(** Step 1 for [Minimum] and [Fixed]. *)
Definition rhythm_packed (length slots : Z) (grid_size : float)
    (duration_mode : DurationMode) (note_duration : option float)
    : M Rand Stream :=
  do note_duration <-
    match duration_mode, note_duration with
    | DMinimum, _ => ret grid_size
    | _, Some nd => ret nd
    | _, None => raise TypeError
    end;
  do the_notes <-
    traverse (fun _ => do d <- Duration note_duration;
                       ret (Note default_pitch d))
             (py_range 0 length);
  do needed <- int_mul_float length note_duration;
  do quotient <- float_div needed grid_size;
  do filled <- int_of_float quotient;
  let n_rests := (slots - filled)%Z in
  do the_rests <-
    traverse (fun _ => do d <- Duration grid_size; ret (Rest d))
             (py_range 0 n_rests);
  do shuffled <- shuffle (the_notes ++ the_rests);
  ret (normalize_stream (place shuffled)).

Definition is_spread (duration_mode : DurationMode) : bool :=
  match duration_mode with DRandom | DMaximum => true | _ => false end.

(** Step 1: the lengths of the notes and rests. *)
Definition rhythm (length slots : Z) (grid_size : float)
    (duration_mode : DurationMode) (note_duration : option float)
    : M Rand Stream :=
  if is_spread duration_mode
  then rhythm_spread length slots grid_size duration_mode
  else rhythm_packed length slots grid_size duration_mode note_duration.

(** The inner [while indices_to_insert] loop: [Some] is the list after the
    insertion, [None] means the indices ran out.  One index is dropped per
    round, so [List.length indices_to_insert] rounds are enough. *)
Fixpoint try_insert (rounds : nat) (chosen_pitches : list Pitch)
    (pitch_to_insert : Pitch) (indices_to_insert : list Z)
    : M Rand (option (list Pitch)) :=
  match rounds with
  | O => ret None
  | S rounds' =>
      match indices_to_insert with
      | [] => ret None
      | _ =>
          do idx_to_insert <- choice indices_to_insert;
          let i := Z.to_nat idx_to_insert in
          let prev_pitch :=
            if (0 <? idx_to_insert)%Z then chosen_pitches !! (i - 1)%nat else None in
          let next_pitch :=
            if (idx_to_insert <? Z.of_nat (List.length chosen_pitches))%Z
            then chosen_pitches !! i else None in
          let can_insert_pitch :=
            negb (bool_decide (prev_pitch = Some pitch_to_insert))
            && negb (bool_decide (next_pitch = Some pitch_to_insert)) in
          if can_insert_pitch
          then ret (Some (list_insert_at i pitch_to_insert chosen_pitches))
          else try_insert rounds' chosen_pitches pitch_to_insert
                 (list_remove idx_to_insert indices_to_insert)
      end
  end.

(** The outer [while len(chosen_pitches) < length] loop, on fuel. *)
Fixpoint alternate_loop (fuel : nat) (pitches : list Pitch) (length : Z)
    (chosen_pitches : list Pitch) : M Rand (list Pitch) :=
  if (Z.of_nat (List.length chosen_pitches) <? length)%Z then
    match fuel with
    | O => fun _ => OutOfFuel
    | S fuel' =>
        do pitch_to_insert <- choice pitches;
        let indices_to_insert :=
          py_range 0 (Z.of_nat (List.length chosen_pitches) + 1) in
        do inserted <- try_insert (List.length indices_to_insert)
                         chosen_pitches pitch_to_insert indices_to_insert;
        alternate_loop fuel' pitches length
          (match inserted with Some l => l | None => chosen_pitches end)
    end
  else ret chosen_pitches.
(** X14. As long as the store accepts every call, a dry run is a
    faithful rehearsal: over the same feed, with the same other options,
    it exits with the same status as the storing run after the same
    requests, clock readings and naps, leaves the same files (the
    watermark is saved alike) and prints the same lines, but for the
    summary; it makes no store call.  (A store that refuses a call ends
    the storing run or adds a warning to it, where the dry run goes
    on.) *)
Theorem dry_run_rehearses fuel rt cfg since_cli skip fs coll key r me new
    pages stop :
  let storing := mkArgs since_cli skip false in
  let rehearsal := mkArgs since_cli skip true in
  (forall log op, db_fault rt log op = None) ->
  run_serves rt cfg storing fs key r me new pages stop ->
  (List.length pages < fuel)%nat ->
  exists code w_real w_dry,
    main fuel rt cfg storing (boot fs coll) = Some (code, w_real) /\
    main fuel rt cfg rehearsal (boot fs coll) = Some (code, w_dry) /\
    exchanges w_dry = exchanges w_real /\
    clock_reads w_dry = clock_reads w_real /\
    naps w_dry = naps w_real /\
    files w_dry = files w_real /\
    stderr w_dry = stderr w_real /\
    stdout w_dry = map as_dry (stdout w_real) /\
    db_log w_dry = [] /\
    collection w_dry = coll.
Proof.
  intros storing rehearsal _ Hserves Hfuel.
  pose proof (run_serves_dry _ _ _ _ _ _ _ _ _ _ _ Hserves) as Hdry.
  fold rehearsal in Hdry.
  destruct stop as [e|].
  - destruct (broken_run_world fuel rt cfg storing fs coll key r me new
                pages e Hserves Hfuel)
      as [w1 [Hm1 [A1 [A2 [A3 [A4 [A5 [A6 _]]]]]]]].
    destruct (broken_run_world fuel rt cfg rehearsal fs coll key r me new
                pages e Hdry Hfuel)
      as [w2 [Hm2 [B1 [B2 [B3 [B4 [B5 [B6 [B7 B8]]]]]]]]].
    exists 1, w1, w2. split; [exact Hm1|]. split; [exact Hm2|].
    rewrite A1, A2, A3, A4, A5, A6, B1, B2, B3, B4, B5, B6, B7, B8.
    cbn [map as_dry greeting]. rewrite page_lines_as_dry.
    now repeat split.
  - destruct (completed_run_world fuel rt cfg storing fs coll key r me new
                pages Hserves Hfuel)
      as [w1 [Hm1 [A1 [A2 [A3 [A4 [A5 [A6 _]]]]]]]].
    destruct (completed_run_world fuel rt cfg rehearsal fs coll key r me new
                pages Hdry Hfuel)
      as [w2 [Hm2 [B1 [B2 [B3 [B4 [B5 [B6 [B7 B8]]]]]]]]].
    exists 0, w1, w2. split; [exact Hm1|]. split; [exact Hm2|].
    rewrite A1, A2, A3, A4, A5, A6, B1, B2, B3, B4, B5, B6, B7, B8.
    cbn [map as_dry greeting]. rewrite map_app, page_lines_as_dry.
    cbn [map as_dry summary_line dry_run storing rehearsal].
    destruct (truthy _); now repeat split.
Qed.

* * *

WORK TO BE COMPLETED:
With "split" as the word to match, copy each line of the records that has it.

RESPONSE:
    exists 1, w1, w2. split; [exact Hm1|]. split; [exact Hm2|].
    now repeat split.
    exists 0, w1, w2. split; [exact Hm1|]. split; [exact Hm2|].
    destruct (truthy _); now repeat split.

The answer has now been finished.